- _ACTION ITEM_
A bare number is required: the count of lines in the material below that hold the word "Hreq".

LISTED ENTRIES Block Start

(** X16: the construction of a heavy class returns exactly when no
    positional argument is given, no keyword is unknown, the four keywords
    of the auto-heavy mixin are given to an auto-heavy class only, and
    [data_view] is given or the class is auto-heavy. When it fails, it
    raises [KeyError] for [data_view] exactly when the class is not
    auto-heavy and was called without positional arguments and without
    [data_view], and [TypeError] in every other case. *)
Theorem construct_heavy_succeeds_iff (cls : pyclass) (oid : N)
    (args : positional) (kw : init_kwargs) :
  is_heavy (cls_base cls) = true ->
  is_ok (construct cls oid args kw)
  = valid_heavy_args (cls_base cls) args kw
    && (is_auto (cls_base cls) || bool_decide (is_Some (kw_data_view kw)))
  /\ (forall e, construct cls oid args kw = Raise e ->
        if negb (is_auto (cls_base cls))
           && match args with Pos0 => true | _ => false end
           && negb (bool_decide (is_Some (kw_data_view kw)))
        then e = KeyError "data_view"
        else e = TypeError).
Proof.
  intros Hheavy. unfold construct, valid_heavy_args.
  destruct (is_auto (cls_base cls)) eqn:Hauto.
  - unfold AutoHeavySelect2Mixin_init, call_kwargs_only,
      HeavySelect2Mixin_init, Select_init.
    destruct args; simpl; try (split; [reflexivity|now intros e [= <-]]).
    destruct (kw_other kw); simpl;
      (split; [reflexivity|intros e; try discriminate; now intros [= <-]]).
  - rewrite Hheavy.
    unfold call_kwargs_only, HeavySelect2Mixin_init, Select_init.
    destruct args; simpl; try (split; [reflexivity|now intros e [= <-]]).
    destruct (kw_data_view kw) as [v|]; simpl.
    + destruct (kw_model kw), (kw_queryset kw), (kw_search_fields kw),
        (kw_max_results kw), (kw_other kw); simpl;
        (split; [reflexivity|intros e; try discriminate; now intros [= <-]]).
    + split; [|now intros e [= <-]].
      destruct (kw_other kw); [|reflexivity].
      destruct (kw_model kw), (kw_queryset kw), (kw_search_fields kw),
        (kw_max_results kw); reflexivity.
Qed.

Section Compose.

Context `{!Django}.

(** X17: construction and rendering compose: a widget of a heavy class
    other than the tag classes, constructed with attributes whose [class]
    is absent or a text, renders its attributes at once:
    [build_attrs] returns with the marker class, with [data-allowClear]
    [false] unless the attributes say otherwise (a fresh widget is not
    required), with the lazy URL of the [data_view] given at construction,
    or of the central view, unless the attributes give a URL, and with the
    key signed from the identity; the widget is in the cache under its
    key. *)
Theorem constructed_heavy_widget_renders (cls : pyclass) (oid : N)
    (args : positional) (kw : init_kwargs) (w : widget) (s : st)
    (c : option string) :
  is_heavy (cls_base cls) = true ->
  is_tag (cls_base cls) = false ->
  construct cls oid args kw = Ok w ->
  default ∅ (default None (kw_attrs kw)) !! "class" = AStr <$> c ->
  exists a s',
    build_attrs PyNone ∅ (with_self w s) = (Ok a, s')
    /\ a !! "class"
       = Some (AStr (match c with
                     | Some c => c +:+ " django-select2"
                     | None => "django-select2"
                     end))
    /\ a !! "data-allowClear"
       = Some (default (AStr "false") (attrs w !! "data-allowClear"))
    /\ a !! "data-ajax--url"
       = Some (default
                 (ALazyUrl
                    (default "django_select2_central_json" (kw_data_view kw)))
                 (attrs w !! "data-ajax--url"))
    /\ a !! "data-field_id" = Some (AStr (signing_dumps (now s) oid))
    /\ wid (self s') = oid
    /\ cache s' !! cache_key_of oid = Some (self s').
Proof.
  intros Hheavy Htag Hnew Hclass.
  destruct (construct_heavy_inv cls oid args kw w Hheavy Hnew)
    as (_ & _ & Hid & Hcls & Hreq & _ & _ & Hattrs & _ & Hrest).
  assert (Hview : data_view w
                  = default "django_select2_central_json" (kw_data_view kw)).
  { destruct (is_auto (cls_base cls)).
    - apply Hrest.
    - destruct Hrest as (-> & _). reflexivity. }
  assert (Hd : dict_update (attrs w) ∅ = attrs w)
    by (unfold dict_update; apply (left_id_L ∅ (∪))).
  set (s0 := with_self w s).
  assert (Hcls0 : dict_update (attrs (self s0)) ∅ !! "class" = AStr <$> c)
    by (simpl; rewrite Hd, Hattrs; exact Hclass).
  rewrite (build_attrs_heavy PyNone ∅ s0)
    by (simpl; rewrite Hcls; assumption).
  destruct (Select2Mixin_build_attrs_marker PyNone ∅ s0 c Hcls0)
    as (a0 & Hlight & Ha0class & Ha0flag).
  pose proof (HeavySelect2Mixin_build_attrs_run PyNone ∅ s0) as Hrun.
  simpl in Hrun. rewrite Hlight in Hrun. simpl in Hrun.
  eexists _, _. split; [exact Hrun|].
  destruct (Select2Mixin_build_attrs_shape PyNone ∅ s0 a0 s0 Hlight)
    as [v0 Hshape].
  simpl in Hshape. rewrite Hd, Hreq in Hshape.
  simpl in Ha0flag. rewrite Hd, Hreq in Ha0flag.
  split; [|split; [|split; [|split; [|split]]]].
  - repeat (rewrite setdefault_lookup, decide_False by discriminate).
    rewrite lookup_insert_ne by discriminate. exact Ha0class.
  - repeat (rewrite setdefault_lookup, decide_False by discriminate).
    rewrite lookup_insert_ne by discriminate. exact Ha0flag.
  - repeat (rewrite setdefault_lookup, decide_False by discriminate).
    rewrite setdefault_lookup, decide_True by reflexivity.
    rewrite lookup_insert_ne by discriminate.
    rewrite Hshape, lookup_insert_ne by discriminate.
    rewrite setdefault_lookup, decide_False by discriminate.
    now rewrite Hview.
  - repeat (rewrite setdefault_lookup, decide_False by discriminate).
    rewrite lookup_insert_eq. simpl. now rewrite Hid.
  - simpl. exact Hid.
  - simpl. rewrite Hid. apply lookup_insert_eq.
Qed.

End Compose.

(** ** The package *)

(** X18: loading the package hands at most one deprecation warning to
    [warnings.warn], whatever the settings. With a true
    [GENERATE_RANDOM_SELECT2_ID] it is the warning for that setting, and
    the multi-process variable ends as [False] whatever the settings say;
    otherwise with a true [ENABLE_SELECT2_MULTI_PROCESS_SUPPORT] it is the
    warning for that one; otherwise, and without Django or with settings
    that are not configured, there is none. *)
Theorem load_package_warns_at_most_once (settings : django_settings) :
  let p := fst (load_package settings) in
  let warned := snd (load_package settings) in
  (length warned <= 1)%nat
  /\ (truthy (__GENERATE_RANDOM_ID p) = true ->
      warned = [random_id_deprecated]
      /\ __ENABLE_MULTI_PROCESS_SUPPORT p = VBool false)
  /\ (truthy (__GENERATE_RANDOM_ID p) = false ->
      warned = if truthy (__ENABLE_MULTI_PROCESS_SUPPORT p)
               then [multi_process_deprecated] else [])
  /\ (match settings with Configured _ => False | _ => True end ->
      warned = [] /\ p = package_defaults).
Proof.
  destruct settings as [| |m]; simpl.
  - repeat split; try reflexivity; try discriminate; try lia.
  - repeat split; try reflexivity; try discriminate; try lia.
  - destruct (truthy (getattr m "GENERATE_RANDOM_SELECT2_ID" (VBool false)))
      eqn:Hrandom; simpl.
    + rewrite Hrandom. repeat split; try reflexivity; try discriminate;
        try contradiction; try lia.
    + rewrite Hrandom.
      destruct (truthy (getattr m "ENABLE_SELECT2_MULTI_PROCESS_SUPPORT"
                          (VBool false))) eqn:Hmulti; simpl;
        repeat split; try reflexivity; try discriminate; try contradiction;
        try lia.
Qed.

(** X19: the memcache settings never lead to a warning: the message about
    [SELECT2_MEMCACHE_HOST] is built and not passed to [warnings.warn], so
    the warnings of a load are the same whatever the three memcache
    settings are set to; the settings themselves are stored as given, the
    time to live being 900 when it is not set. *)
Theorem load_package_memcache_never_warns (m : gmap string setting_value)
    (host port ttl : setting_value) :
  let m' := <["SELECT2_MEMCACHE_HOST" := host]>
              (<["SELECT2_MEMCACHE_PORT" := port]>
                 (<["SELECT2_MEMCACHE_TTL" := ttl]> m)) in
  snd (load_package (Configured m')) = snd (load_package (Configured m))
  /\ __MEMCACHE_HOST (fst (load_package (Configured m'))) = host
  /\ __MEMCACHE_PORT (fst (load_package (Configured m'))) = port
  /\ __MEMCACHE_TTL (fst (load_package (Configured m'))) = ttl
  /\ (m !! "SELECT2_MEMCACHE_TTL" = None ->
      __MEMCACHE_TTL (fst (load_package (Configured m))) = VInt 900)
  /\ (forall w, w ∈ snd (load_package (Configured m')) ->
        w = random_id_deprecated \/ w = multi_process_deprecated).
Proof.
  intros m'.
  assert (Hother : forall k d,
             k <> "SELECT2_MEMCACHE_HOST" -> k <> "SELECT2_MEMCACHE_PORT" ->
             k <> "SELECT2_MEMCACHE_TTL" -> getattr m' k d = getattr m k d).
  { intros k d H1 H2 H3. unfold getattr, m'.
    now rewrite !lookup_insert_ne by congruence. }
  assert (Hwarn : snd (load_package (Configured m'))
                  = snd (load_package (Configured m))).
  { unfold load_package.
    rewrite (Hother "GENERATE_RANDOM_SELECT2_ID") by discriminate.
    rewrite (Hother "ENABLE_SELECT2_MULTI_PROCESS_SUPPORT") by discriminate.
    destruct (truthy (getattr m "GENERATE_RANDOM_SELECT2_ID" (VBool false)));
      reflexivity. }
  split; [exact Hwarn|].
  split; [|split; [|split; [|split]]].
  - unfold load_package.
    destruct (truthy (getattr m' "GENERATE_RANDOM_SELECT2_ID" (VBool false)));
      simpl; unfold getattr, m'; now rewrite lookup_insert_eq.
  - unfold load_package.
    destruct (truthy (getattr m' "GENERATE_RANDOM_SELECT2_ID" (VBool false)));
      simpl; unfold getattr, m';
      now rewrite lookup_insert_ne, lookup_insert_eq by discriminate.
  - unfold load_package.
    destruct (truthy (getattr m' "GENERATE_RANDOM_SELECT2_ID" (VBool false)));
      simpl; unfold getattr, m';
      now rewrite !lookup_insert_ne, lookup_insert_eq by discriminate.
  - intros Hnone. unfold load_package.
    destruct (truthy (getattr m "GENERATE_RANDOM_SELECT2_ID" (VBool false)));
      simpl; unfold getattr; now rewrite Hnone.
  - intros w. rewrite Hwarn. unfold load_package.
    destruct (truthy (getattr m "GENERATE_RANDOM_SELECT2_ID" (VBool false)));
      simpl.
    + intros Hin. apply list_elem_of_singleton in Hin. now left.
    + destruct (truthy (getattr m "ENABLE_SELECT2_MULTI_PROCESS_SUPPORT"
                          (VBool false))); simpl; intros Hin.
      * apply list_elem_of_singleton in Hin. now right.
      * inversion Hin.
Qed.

LISTED ENTRIES Block End

- _TASK RESULT_
3